Lesies van congenitale syfilis kunnen ook moeilijk te identificeren zijn in skeletmonsters omdat veel zwangerschappen kunnen resulteren in doodgeboorten, abortus, of overlijden en die skeletten niet vaak bewaard blijven. Bij de patiënten die wel overleven, veroorzaakt de ziekte echter een verstoring van de ontwikkeling van het gebit, waardoor afwijkingen ontstaan die kenmerkend zijn voor de ziekte. De meest herkenbare zijn de snijtanden van Hutchinson, andere zijn de kiezen van Moon en de “moerbei”-kiezen van Fournier. Het is dit kenmerk dat een differentiële diagnose van de ziekte kan ondersteunen.

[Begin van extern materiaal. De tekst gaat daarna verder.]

(* ===== verification/IoDevices.v ===== *)
(** Devices on a dispatcher: [Device], [IODevice], [Acceptor] and [StreamSocket] of
    [src/common/CDevices.hpp] and [NativeTimer] of [src/common/CTimer.{hpp,cpp}].

    A device owns a descriptor, which it closes at its end, and arms events on the dispatcher
    it was created with.  A system call is given by its first result that is not [EINTR]. *)

From S2P Require Import Prelude.
From S2P Require Import Devices.
From S2P Require Import Dispatcher.

(** [Invalid] is -1; the dispatcher is known or 0. *)
Record Device := mkDevice { dv_fd : Z; dv_dispatcher : bool }.
#[export] Instance Eta_Device : Eta Device := fun d => mkDevice (dv_fd d) (dv_dispatcher d).

Definition is_open (dv : Device) : bool := negb (dv_fd dv =? -1).

(** [Device::release]: the descriptor leaves the device. *)
Definition release_fd (dv : Device) : Z * Device := (dv_fd dv, dv <| dv_fd := -1 |>).

(** The copy constructor: the copy and the original. *)
Definition move_device (dv : Device) : Device * Device :=
  let '(fd, dv') := release_fd dv in (mkDevice fd (dv_dispatcher dv), dv').

(** [Device::operator=(fd)]: [None] is a failed assertion. *)
Definition assign_fd (fd : Z) (dv : Device) : option Device :=
  if dv_fd dv =? -1 then Some (dv <| dv_fd := fd |>) else None.

Section devices.
Context {F : Type}.

(** [IODevice::close]; [closed] is the [errno] of [close], 0 for success.  The descriptors
    that were closed are returned with the error code. *)
Definition close_device (closed : Z) (dv : Device) (d : Dispatcher F) : Res (Z * list Z * Device * Dispatcher F) :=
  if is_open dv then
    d ← (if dv_dispatcher dv then doRemoveAll (dv_fd dv) d else inr d);
    inr (if closed =? 0 then ec_ok else to_error_code closed, [dv_fd dv], dv <| dv_fd := -1 |>, d)
  else inr (ec_ok, [], dv, d).

(** [IODevice::operator=(fd)]. *)
Definition assign_device (closed fd : Z) (dv : Device) (d : Dispatcher F) : option (Res (list Z * Device * Dispatcher F)) :=
  match close_device closed dv d with
  | inl e => Some (inl e)
  | inr (_, fds, dv, d) => match assign_fd fd dv with Some dv => Some (inr (fds, dv, d)) | None => None end
  end.

(** The asynchronous operations.  [connect] has the results of [try_async_connect]'s calls,
    the timer that of [timerfd_settime]. *)
Inductive DeviceOp :=
  | DO_read_some (buf len : Z) (f : F)
  | DO_write_some (buf len : Z) (f : F)
  | DO_read_all (buf len : Z) (f : F)
  | DO_write_all (buf len : Z) (f : F)
  | DO_connect (nonblock conn : Z) (f : F)
  | DO_accept (f : F)
  | DO_start (timeout_ms : Z) (armed : bool) (f : F)
  | DO_cancel_read
  | DO_cancel_write.

(** What it asks of the dispatcher. *)
Definition device_acts (o : DeviceOp) (dv : Device) : list (Act F) :=
  match o with
  | DO_read_some buf len f => [DA_enqueue (dv_fd dv) (DE_read_some buf len f)]
  | DO_write_some buf len f => [DA_enqueue (dv_fd dv) (DE_write_some buf len f)]
  | DO_read_all buf len f => [DA_enqueue (dv_fd dv) (DE_read_all buf len 0 0 f)]
  | DO_write_all buf len f => [DA_enqueue (dv_fd dv) (DE_write_all buf len 0 0 f)]
  | DO_connect nonblock conn f => [DA_enqueue (dv_fd dv) (DE_connect (try_async_connect nonblock conn) f)]
  | DO_accept f => [DA_enqueue (dv_fd dv) (DE_accept f)]
  | DO_start ms armed f => if armed then [DA_enqueue (dv_fd dv) (DE_timer ms f)] else []
  | DO_cancel_read => [DA_removeEvent (dv_fd dv) POLLIN]
  | DO_cancel_write => [DA_removeEvent (dv_fd dv) POLLOUT]
  end.

(** The result of [NativeTimer::start]. *)
Definition start_result (armed : bool) : Z := if armed then ec_ok else ec_unspecified.

(** [async_*], [cancel_*] and [start] with the assertion that there is a dispatcher. *)
Definition device_op (o : DeviceOp) (dv : Device) (d : Dispatcher F) : option (Res (Dispatcher F)) :=
  if dv_dispatcher dv then Some (run_acts (device_acts o dv) d) else None.

(** ** Ownership *)

(** The events armed on a descriptor. *)
Definition armed (fd : Z) (d : Dispatcher F) : list Slot := filter (fun s => st_fd s = fd) (dp_slots d).

(** Moving leaves exactly one owner of the descriptor. *)
Lemma move_device_one_owner dv dv1 dv2 :
  move_device dv = (dv1, dv2) -> dv1 = dv /\ is_open dv2 = false.
Proof. destruct dv as [fd b]. intros [= <- <-]. done. Qed.

(** An open device operates on a descriptor, as the dispatcher asks of its users. *)
Lemma device_acts_ok o dv : 0 <= dv_fd dv -> Forall act_ok (device_acts o dv).
Proof. intros Hfd. destruct o; cbn; try destruct armed0; repeat constructor; done. Qed.

(** Removing the first of the events. *)
Lemma filter_remove_first fd s0 l i :
  st_fd s0 <> fd -> first_slot (fun s => st_fd s =? fd) l = Some i ->
  length (filter (fun s => st_fd s = fd) l) = S (length (filter (fun s => st_fd s = fd) (<[i:=s0]> l))).
Proof.
  intros Hs0. revert i. induction l as [|s l IH]; intros i; cbn [first_slot]; [done|].
  destruct (Z.eqb_spec (st_fd s) fd) as [E|E].
  - intros [= <-]. cbn [insert list_insert]. rewrite (filter_cons_True (fun s => st_fd s = fd)) by done.
    by rewrite (filter_cons_False (fun s => st_fd s = fd)).
  - destruct (first_slot _ l) as [k|]; [|done]. cbn [fmap option_fmap option_map]. intros [= <-].
    cbn [insert list_insert]. rewrite !(filter_cons_False (fun s => st_fd s = fd)) by done. by apply IH.
Qed.

(** [close] takes one event of the descriptor away, whatever the number of events armed. *)
Lemma close_disarms closed dv d :
  dp_inv d -> 0 <= dv_fd dv -> dv_dispatcher dv = true ->
  exists ec dv' d', close_device closed dv d = inr (ec, [dv_fd dv], dv', d') /\ is_open dv' = false /\
    dp_inv d' /\ length (armed (dv_fd dv) d') = Nat.pred (length (armed (dv_fd dv) d)).
Proof.
  intros Hi Hfd Hd. unfold close_device, is_open. destruct (Z.eqb_spec (dv_fd dv) (-1)); [lia|]. rewrite Hd. cbn [negb].
  unfold doRemoveAll. destruct (first_slot _ _) as [i|] eqn:E.
  - pose proof (first_slot_spec _ _ _ E) as (s & Hs & _). destruct (clearSlot_spec i s d Hi Hs) as (d' & Ec & (Hi' & _) & _).
    rewrite Ec. do 3 eexists. split; [reflexivity|]. split_and!; [done|done|].
    assert (dp_slots d' = <[i := s <| st_fd := -1 |> <| st_event := None |>]> (dp_slots d)) as Es.
    { unfold clearSlot in Ec. rewrite Hs in Ec. unfold delete_event in Ec. repeat case_match; by simplify_eq. }
    unfold armed. rewrite Es.
    rewrite (filter_remove_first (dv_fd dv) (s <| st_fd := -1 |> <| st_event := None |>) (dp_slots d) i); [done|cbn; lia|done].
  - do 3 eexists. split; [reflexivity|]. split_and!; [done|done|]. unfold armed.
    destruct (filter _ _) as [|s l] eqn:Ef; [done|]. exfalso.
    assert (s ∈ filter (fun s => st_fd s = dv_fd dv) (dp_slots d)) as Hin by (rewrite Ef; by left).
    apply list_elem_of_filter in Hin as [Hs Hin]. pose proof (first_slot_none _ _ s E Hin) as Hn. cbn in Hn. lia.
Qed.

End devices.

Arguments DeviceOp : clear implicits.

(** A device closed while a read and a write are armed leaves the write behind: the next poll
    evaluates it, with the descriptor closed, although its device is gone. *)
Lemma close_leaves_event :
  let dv := mkDevice 5 true in
  match run_acts (device_acts (DO_read_some 0 4 1%nat) dv ++ device_acts (DO_write_all 0 4 1%nat) dv) (new_Dispatcher 4) with
  | inr d => match close_device 0 dv d with
    | inr (ec, fds, dv, d) => ec = ec_ok /\ fds = [5] /\ is_open dv = false /\
        map st_event (armed 5 d) = [Some 1]
    | inl _ => False
    end
  | inl _ => False
  end.
Proof. vm_compute. repeat split. Qed.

In gevallen waarin deze diagnostische veranderingen niet aanwezig zijn, kan de differentiële diagnose van een specimen echter moeilijk zijn. Onze kennis van het soort behandelingen dat in de loop van de geschiedenis werd gebruikt om syfilis en tuberculose te bestrijden, is welbekend. Men gebruikte natuurlijke remedies, chemische verbindingen, en recent penicilline; onze kennis van de effecten van deze behandelingen op harde weefsels is echter niet diepgaand onderzocht.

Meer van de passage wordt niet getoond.